- **Directions**: Below are the records. Retype exactly the lines between the lines holding "(** * pcopy" and "Definition visitorCountLimit : Z := 10.", inclusive.

Source data
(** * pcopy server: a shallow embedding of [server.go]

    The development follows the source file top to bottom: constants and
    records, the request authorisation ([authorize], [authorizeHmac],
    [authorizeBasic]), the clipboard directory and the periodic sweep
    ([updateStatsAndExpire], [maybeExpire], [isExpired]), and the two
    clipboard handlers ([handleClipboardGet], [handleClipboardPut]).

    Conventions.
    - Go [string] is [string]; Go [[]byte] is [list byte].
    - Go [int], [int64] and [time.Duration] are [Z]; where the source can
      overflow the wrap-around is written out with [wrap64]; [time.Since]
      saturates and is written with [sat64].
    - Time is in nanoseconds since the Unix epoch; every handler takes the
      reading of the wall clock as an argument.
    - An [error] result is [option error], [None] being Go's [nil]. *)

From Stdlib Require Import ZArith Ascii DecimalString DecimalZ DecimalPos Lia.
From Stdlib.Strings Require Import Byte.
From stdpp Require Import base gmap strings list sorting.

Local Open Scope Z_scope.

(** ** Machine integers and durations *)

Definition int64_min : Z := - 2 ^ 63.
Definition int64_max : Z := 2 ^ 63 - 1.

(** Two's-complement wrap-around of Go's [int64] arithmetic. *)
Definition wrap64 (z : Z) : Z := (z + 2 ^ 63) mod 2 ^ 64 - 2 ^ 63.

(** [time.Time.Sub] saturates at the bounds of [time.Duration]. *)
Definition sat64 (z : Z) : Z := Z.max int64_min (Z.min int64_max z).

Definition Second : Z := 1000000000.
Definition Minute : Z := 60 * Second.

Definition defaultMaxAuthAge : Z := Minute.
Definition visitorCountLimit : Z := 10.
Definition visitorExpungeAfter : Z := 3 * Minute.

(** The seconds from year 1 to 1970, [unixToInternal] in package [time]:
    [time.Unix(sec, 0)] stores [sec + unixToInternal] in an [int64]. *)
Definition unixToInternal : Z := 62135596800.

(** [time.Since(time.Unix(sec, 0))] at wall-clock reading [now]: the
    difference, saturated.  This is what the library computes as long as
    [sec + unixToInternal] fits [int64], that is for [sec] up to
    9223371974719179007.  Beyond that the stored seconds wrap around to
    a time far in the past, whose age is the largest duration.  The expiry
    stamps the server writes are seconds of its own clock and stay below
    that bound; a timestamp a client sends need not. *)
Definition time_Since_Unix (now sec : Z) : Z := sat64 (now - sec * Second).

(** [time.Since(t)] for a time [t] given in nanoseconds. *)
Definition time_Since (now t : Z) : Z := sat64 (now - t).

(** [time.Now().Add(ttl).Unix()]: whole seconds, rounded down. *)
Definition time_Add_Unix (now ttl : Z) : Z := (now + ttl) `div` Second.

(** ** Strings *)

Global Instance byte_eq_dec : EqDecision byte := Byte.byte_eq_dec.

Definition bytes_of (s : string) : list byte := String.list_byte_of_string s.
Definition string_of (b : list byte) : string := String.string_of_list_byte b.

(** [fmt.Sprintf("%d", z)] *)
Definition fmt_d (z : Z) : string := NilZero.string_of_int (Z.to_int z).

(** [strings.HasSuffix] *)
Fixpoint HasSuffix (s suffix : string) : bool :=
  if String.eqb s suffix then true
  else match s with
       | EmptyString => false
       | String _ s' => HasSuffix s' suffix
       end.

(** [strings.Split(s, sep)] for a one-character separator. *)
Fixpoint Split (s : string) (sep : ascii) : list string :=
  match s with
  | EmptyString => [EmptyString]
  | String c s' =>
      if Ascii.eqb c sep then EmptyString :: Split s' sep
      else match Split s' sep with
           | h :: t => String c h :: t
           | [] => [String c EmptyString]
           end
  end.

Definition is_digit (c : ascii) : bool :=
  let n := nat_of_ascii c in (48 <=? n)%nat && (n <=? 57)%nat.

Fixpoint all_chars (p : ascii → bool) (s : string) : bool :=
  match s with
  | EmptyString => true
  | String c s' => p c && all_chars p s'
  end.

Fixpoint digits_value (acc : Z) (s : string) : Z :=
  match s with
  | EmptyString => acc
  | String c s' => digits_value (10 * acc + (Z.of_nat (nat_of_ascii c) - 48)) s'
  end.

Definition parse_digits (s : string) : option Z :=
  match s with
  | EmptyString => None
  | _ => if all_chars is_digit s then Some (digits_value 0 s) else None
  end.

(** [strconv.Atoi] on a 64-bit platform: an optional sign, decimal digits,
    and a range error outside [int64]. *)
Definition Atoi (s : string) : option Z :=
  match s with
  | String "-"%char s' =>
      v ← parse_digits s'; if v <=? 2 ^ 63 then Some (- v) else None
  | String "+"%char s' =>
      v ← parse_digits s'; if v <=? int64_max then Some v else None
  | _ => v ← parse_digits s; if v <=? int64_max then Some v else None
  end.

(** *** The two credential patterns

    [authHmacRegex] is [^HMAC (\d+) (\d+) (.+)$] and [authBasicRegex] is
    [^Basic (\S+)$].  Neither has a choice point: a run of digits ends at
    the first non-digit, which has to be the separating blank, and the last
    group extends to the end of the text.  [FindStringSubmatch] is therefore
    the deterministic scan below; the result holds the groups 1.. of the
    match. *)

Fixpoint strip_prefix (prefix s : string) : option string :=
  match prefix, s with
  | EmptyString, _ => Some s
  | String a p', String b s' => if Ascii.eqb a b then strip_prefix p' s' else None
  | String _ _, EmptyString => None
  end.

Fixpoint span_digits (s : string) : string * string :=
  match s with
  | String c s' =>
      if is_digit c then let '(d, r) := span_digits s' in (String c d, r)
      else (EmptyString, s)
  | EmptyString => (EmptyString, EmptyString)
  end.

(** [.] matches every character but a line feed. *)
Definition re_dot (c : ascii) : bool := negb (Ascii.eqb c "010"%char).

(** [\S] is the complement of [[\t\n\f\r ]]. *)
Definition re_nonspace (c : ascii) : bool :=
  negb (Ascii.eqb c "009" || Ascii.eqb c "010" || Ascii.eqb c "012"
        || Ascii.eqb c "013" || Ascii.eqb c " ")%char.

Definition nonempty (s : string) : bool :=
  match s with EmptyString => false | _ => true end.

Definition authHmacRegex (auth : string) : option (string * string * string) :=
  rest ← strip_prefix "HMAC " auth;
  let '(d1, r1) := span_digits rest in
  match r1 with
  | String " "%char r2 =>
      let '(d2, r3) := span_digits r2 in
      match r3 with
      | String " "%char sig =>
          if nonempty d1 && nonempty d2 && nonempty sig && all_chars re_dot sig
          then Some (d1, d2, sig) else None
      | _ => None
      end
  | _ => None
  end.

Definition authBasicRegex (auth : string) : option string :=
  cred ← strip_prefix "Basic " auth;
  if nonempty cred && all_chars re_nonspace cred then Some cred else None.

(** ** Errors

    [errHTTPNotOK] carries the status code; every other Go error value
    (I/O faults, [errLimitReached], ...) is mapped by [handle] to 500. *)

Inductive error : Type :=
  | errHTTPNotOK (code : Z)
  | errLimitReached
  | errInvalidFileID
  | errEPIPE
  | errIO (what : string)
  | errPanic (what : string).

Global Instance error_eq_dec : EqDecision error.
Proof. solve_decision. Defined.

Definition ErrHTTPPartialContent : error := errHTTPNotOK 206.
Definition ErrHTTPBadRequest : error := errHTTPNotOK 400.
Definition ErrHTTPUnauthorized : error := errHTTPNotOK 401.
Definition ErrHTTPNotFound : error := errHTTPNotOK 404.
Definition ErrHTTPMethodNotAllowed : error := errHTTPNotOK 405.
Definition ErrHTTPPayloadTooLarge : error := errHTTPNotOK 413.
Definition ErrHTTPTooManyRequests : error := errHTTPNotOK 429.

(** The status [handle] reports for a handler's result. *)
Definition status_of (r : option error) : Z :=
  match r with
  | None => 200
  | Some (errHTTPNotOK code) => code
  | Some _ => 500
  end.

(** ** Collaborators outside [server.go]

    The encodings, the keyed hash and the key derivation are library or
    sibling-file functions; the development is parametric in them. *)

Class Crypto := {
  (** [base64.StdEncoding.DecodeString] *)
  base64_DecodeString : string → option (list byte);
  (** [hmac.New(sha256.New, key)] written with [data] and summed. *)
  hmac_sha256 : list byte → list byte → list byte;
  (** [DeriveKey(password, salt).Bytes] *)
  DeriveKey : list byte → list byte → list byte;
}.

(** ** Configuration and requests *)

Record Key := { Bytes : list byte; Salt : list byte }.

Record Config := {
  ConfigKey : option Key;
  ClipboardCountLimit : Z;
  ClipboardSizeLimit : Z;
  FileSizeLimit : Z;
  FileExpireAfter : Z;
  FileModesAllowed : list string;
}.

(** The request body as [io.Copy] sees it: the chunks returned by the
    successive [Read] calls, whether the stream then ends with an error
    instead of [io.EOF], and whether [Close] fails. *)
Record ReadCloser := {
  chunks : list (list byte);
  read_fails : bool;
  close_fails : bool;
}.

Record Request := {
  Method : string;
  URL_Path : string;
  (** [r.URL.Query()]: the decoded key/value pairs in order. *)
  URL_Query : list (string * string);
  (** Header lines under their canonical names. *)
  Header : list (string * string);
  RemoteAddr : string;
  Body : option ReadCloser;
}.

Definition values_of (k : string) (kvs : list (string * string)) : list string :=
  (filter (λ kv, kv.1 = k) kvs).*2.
--
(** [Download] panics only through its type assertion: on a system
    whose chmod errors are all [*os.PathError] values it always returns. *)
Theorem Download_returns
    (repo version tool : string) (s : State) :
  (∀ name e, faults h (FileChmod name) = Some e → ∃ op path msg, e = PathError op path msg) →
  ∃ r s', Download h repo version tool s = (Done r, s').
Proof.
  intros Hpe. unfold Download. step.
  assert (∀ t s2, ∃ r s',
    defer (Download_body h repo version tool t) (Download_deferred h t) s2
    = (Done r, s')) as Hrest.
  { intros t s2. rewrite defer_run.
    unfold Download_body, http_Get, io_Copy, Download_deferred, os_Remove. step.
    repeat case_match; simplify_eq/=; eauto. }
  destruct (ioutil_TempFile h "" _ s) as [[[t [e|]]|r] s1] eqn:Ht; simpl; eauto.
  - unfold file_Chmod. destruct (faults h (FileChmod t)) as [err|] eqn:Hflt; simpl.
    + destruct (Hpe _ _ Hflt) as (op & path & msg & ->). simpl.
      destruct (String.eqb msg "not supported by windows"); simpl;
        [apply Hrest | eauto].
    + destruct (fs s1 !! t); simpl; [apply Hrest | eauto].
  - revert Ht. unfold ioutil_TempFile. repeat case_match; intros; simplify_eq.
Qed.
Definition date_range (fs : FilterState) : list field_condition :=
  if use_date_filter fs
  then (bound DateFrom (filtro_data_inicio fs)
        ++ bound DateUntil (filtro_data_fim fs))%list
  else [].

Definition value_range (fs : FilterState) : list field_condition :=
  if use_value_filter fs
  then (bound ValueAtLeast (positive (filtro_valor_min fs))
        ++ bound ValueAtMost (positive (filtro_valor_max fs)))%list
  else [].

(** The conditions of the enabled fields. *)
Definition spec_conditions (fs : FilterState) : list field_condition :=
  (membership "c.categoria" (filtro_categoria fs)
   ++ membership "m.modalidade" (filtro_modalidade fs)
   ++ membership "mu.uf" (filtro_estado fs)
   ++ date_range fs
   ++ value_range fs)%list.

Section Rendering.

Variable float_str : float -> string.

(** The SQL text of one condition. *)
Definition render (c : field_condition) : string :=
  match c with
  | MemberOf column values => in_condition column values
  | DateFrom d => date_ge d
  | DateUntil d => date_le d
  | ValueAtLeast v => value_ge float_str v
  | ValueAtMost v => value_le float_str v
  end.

- **Solution**:
(** * pcopy server: a shallow embedding of [server.go]

    The development follows the source file top to bottom: constants and
    records, the request authorisation ([authorize], [authorizeHmac],
    [authorizeBasic]), the clipboard directory and the periodic sweep
    ([updateStatsAndExpire], [maybeExpire], [isExpired]), and the two
    clipboard handlers ([handleClipboardGet], [handleClipboardPut]).

    Conventions.
    - Go [string] is [string]; Go [[]byte] is [list byte].
    - Go [int], [int64] and [time.Duration] are [Z]; where the source can
      overflow the wrap-around is written out with [wrap64]; [time.Since]
      saturates and is written with [sat64].
    - Time is in nanoseconds since the Unix epoch; every handler takes the
      reading of the wall clock as an argument.
    - An [error] result is [option error], [None] being Go's [nil]. *)

From Stdlib Require Import ZArith Ascii DecimalString DecimalZ DecimalPos Lia.
From Stdlib.Strings Require Import Byte.
From stdpp Require Import base gmap strings list sorting.

Local Open Scope Z_scope.

(** ** Machine integers and durations *)

Definition int64_min : Z := - 2 ^ 63.
Definition int64_max : Z := 2 ^ 63 - 1.

(** Two's-complement wrap-around of Go's [int64] arithmetic. *)
Definition wrap64 (z : Z) : Z := (z + 2 ^ 63) mod 2 ^ 64 - 2 ^ 63.

(** [time.Time.Sub] saturates at the bounds of [time.Duration]. *)
Definition sat64 (z : Z) : Z := Z.max int64_min (Z.min int64_max z).

Definition Second : Z := 1000000000.
Definition Minute : Z := 60 * Second.

Definition defaultMaxAuthAge : Z := Minute.
Definition visitorCountLimit : Z := 10.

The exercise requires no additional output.